To set the stage for this post, consider that I have a SQL query that gathers records based on an open-ended list of ID values. Something like this:

SELECT
	u.id,
	u.name,
	u.email
FROM
	user u
WHERE
	u.id IN ( ?????? )
;

The list of IDs using in the IN () clause is generated based on the results of a previous SQL query. A such, the list of IDs may contain a handful of values; it may contain hundreds of values; it's completely open-ended. Currently, this list of IDs is passed-through as raw SQL. Meaning, the parent CFQuery tag is not producing a prepared statement - it does not use CFQueryParam.

To quote Adobe's article on the Hidden Power of CFQueryParam, using dynamic queries without prepared statements is problematic:

When the variable in our query is rendered by ColdFusion and the query is processed, SQL Server sees each version of the query as a completely different query and therefore has to create a new Execution Plan for it. Having an Execution Plan generated for every version of this query is expensive, in both processing overhead and resource utilization. If you run that query 1,000 times per day with a different ID each time, you have 1,000 copies of that same execution plan sitting in RAM on your SQL Server. Plus, the processing overhead of actually generating an Execution Plan is expensive, that's why SQL Server wants to cache it so that it doesn't have to do it every time. Repeatedly generating an Execution Plan can lead to higher CPU usage, and slower queries.

As such, in order to speed this SQL query up, I was considering converting the list of IDs to a list-based CFQueryParam tag. But, I know that some databases have a limit to the number of parameters that can be used in a single prepared statement. As such, I wanted to double-check my understanding of these limitations.

As it turns out, my understanding of prepared statements is very old. When I started my career, I was working on systems that used Microsoft SQL Server (MSSQL). I remember running into limits of around 2,000 parameters in MSSQL Server; and, I just assumed at the time that all database had the same kind of limit.

Over the weekend, however, as I was reading up on prepared statements, I came across this StackOverflow post that outlined the maximum number of parameters per database vendor. And, I was shocked to learn that MySQL - my current database technology of choice - has no maximum number of parameters (by default).

Given this new insight about prepared statements in MySQL, it means that I should be able to safely update the IN clause to use a CFQueryParam tag. However, it's not quite that simple. And, as I was reading various articles on the matter, I came across another StackOverflow post about using prepared statements with IN clauses that really gave me pause.
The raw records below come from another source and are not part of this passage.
(** One invocation on the component and its invitation; an exception
    ends the action but not the life of the component. *)
Definition step (st : Component * Invite) (i : Invocation)
  : Component * Invite :=
  let '(_, this, invite) := respondToInvitation (accept i) (fst st) (snd st) (save i) in
  (this, invite).

Definition steps (st : Component * Invite) (l : list Invocation)
  : Component * Invite :=
  fold_left step l st.

(** Whether a save went through. *)
Definition saved (s : save_outcome) : bool :=
  match s with
  | Saved => true
  | SaveFailed _ => false
  end.

End InviteRow.

(** ** The crates-listing route *)

Module CratesRoute.

(** A query-parameter object is a [gmap string (option string)]: a missing
    key reads as [undefined], the value [None] is [null]. *)

(** [!!v] for the value read from a key. *)
Definition truthy (v : option (option string)) : bool :=
  match v with
  | Some (Some s) => negb (String.eqb s "")
  | Some None => false
  | None => false
  end.

(** A call of [store.query]. *)
Record Query := mkQuery {
  model_name : string;
  query : gmap string (option string)
}.

Definition model (params : gmap string (option string)) : Query :=
  let params :=
    if negb (truthy (params !! "letter")) then delete "letter" params
    else params in
  {| model_name := "crate"; query := params |}.

End CratesRoute.

(** ** The team and keyword routes *)

Module Route.
Import JS.

(** What a model hook resolves to: a model, the transition returned by
    [replaceWith], or nothing. *)
Inductive resolved (M : Type) : Type :=
| Model (m : M)
| ReplaceWith (route : string)
| Undefined.
Arguments Model {M} m.
Arguments ReplaceWith {M} route.
Arguments Undefined {M}.

(** A hook's completion and the error notifications it raised. *)
Definition hook (M : Type) : Type := completion (resolved M) * list string.

End Route.

Module TeamRoute.
Import JS Route.

Record Params := mkParams {
  team_id : string;
  page : option string;
  sort : option string;
  include_yanked : option string
}.

Section Store.

Variables Team Crates : Type.
(** [team.get('id')] *)
Variable id : Team -> string.
(** [store.queryRecord('team', { team_id })] *)
Variable queryRecord : string -> completion Team.
(** [store.query('crate', params)] *)
Variable query : Params -> completion Crates.

(** The [catch] block. [e.errors.some] on a missing [errors] is a
    property access on [undefined]. *)
Definition on_error (e : Error) (params : Params) : hook (Crates * Team) :=
  match errors e with
  | None => (Thrown TypeError, [])
  | Some errs =>
      if existsb (fun detail => String.eqb detail "Not Found") errs
      then (Returned (ReplaceWith "index"),
            ["Team '" +:+ team_id params +:+ "' does not exist"])
      else (Returned Undefined, [])
  end.

Definition model (params : Params) : hook (Crates * Team) :=
  match queryRecord (team_id params) with
  | Returned team =>
      let params :=
        {| team_id := id team; page := page params; sort := sort params;
           include_yanked := Some "n" |} in
      match query params with
      | Returned crates => (Returned (Model (crates, team)), [])
      | Thrown e => on_error e params
      end
  | Thrown e => on_error e params
  end.

End Store.

End TeamRoute.

Module KeywordRoute.
Import JS Route.

Section Store.

Variable Keyword : Type.
(** [store.find('keyword', keyword_id)] *)
Variable find : string -> completion Keyword.

Definition model (keyword_id : string) : hook Keyword :=
  match find keyword_id with
  | Returned keyword => (Returned (Model keyword), [])
  | Thrown error =>
      if is_NotFoundError error
      then (Returned (ReplaceWith "index"),
            ["Keyword '" +:+ keyword_id +:+ "' does not exist"])
      else (Thrown error, [])
  end.

End Store.

End KeywordRoute.

(** ** The owner settings workflow

    The settings controller that adds and removes owners is not among the
    sources; only its acceptance tests are. The operations below follow
    section 4.2 of the specification and the message texts the tests
    assert. *)

Module Settings.

(** Modelled from the spec: the owner variants of the missing settings
    controller, a user identified by [login] or a team by [org] and
    [name]. *)
Inductive Owner :=
| User (login : string)
| Team (org name : string).

#[global] Instance Owner_eq_dec : EqDecision Owner.
Proof. solve_decision. Defined.

Inductive Notification :=
| Success (message : string)
| Failure (message : string).

(** Modelled from the spec: the backend's answer to a request of the
    missing settings controller, the transport status and the [errors]
    array of the payload (each entry reduced to its [detail]) when the
    payload carries one. *)
Record Response := mkResponse {
  transport_ok : bool;
  payload_errors : option (list string)
}.

(** Modelled from the spec: a request of the missing settings controller
    fails when the transport fails or when the payload carries structured
    errors, also under a success status. *)
Definition failed (r : Response) : bool :=
  negb (transport_ok r) || bool_decide (is_Some (payload_errors r)).

(** Modelled from the spec: the first structured error detail of the
    answer, for the messages of the missing settings controller. *)
Definition first_detail (r : Response) : option string :=
  match payload_errors r with
  | Some (detail :: _) => Some detail
  | _ => None
  end.

(** Modelled from the spec: how the missing settings controller names an
    owner in a failure message, by variant. *)
Definition subject (owner : Owner) : string :=
  match owner with
  | User login => "user " +:+ login
  | Team org name => "team " +:+ org +:+ "/" +:+ name
  end.

(** Modelled from the spec: the success message of [removeOwner] in the
    missing settings controller, by variant. *)
Definition removed_message (owner : Owner) : string :=
  match owner with
  | User login => "User " +:+ login +:+ " removed as crate owner"
  | Team org name => "Team " +:+ org +:+ "/" +:+ name +:+ " removed as crate owner"
  end.

Section Controller.

(** The texts used when a failure carries no structured detail; the
    specification leaves them open. *)
Variable generic_invite_error : string.
Variable generic_remove_error : Owner -> string.

(** Modelled from the spec: [addOwner] of the missing settings controller.
    It sends an invite and reports the outcome; the local owner list is
    the same afterwards in either case. *)
Definition addOwner (owners : list Owner) (name : string) (r : Response)
  : list Owner * Notification :=
  if failed r then
    match first_detail r with
    | Some detail => (owners, Failure ("Error sending invite: " +:+ detail))
    | None => (owners, Failure generic_invite_error)
    end
  else (owners, Success ("An invite has been sent to " +:+ name)).

(** Modelled from the spec: [removeOwner] of the missing settings
    controller. On success the owner leaves the local list; on failure the
    list is kept and the message names the owner by variant and embeds the
    first error detail. *)
Definition removeOwner (owners : list Owner) (owner : Owner) (r : Response)
  : list Owner * Notification :=
  if failed r then
    match first_detail r with
    | Some detail =>
        (owners,
         Failure ("Failed to remove the " +:+ subject owner
                  +:+ " as crate owner: " +:+ detail))
    | None => (owners, Failure (generic_remove_error owner))
    end
  else (filter (fun o => o ≠ owner) owners, Success (removed_message owner)).

End Controller.

End Settings.

(** ** The copy-to-clipboard notification of the Cargo.toml snippet *)

Module CrateTomlCopy.

Record Component := mkComponent {
  showSuccess : bool;
  showNotification : bool
}.

Definition initial : Component :=
  {| showSuccess := false; showNotification := false |}.

(** The component together with the run loop: [scheduled] counts the
    callbacks handed to [later] that have not run yet. All of them carry
    the same delay and the same body. *)
Record World := mkWorld {
  this : Component;
  scheduled : nat
}.

Definition toggleClipboardProps (isSuccess : bool) (w : World) : World :=
  {| this := {| showSuccess := isSuccess; showNotification := true |};
     scheduled := S (scheduled w) |}.

Definition copySuccess (w : World) : World := toggleClipboardProps true w.

Definition copyError (w : World) : World := toggleClipboardProps false w.

(** One scheduled callback runs: [this.showNotification = false]. Nothing
    runs when nothing is scheduled. *)
Definition later_callback (w : World) : World :=
  match scheduled w with
  | O => w
  | S n =>
      {| this := {| showSuccess := showSuccess (this w);
                    showNotification := false |};
         scheduled := n |}
  end.
Lemma read_charges_inv lines : forall v acc r,
  read_charges v acc lines = Ok r ->
  exists cs, r = acc ++ cs /\
    Forall2 (fun row c => charge_of_line row = Ok c) (atom_rows v lines) cs.
Proof.
  induction lines as [|line rest IH]; intros v acc r H.
  - simpl in *. inversion H. exists []. split; [now rewrite app_nil_r | constructor].
  - rewrite read_charges_step in H. simpl.
    destruct (is_atom_line v line).
    + destruct (charge_of_line line) as [c|e] eqn:Hc; simpl in H; [|discriminate].
      destruct (IH _ _ _ H) as (cs & -> & Hcs).
      exists (c :: cs). split; [now rewrite <- app_assoc | now constructor].
    + now apply IH.
Qed.

(** A file without the atom marker has no atom line. *)
Lemma atom_rows_no_marker lines :
  Forall (fun line => Str.contains atom_marker line = false) lines ->
  atom_rows HEADER lines = [] /\ atom_rows TRAILER lines = [].
Proof.
  induction 1 as [|line rest Hl _ [IH1 IH2]]; [split; reflexivity|].
  simpl. unfold is_atom_line, next_mode. rewrite Hl. simpl.
  rewrite andb_false_r.
  destruct (Str.contains bond_marker line); split; assumption.
Qed.

(** ** Mixing *)

Lemma scale_loop_spec resp1charges delta n : forall i charges,
  (i + n = length resp1charges)%nat ->
  scale_loop resp1charges delta (seq i n) charges =
  Ok (charges ++ map (scaled delta) (drop i resp1charges)).
Proof.
  induction n as [|n IH]; intros i charges Hlen.
  - simpl. rewrite drop_ge by lia. now rewrite app_nil_r.
  - simpl. destruct (lookup_lt_is_Some_2 resp1charges i) as [c Hc]; [lia|].
    rewrite (getitem_Some _ _ _ Hc). simpl.
    rewrite IH by lia. rewrite (drop_S _ _ _ Hc). simpl.
    now rewrite <- app_assoc.
Qed.

Lemma scale_charges_spec resp1charges delta :
  scale_charges resp1charges delta = Ok (map (scaled delta) resp1charges).
Proof. unfold scale_charges. now rewrite scale_loop_spec. Qed.

Lemma mix_loop_spec gpc isc delta n : forall i charges,
  (i + n = length isc)%nat -> (length isc <= length gpc)%nat ->
  mix_loop gpc isc delta (seq i n) charges =
  Ok (charges ++ zip_with (mixed delta) (drop i gpc) (drop i isc)).
Proof.
  induction n as [|n IH]; intros i charges Hlen Hle.
  - simpl. rewrite (drop_ge isc) by lia.
    rewrite zip_with_nil_r. now rewrite app_nil_r.
  - simpl. destruct (lookup_lt_is_Some_2 gpc i) as [g Hg]; [lia|].
    destruct (lookup_lt_is_Some_2 isc i) as [l Hl]; [lia|].
    rewrite (getitem_Some _ _ _ Hg), (getitem_Some _ _ _ Hl). simpl.
    rewrite IH by lia. rewrite (drop_S _ _ _ Hg), (drop_S _ _ _ Hl). simpl.
    now rewrite <- app_assoc.
Qed.

Lemma mix_loop_short gpc isc delta n : forall i charges,
  (i + n = length isc)%nat -> (i <= length gpc)%nat ->
  (length gpc < length isc)%nat ->
  mix_loop gpc isc delta (seq i n) charges = Raise IndexError.
Proof.
  induction n as [|n IH]; intros i charges Hlen Hi Hlt; [lia|].
  simpl. destruct (decide (i < length gpc)%nat) as [Hin|Hout].
  - destruct (lookup_lt_is_Some_2 gpc i) as [g Hg]; [lia|].
    destruct (lookup_lt_is_Some_2 isc i) as [l Hl]; [lia|].
    rewrite (getitem_Some _ _ _ Hg), (getitem_Some _ _ _ Hl). simpl.
    apply IH; lia.
  - rewrite getitem_None by lia. reflexivity.
Qed.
Because ColdFusion's CFQueryParam tag can accept a list attribute, it's easy to fall into the trap of thinking that the following tag represents a single bound parameter:

<cfqueryparam value="#idList#" sqltype="integer" list="true" />

Under the hood, however, ColdFusion is generating a unique parameter for every value in the list. In fact, if we look at the Lucee CFML implementation on GitHub, we can see this taking place:

// ..... truncated ......
if (list || (Decision.isArray(value) && ARRAY_TYPES.contains(item.getType()))) {

	Array arr;

	if (Decision.isArray(value)) {
		arr = Caster.toArray(value);
	}
	else {
		String v = Caster.toString(value);
		if (StringUtil.isEmpty(v)) {
			arr = new ArrayImpl();
			arr.append("");
		}
		else arr = ListUtil.listToArrayRemoveEmpty(v, separator);
	}

	int len = arr.size();
	StringBuffer sb = new StringBuffer();
	for (int i = 1; i <= len; i++) {
		query.setParam(item.clone(check(arr.getE(i), item.getType())));
		if (i > 1) sb.append(',');
		sb.append('?');
	}
	write(sb.toString());
}
// ..... truncated ......

Notice that in the Java code, Lucee CFML is looping over the list of values passed to the CFQueryParam tag and is, for each value, calling:

query.setParam( ... )

It's binding a unique parameter for each list-item value.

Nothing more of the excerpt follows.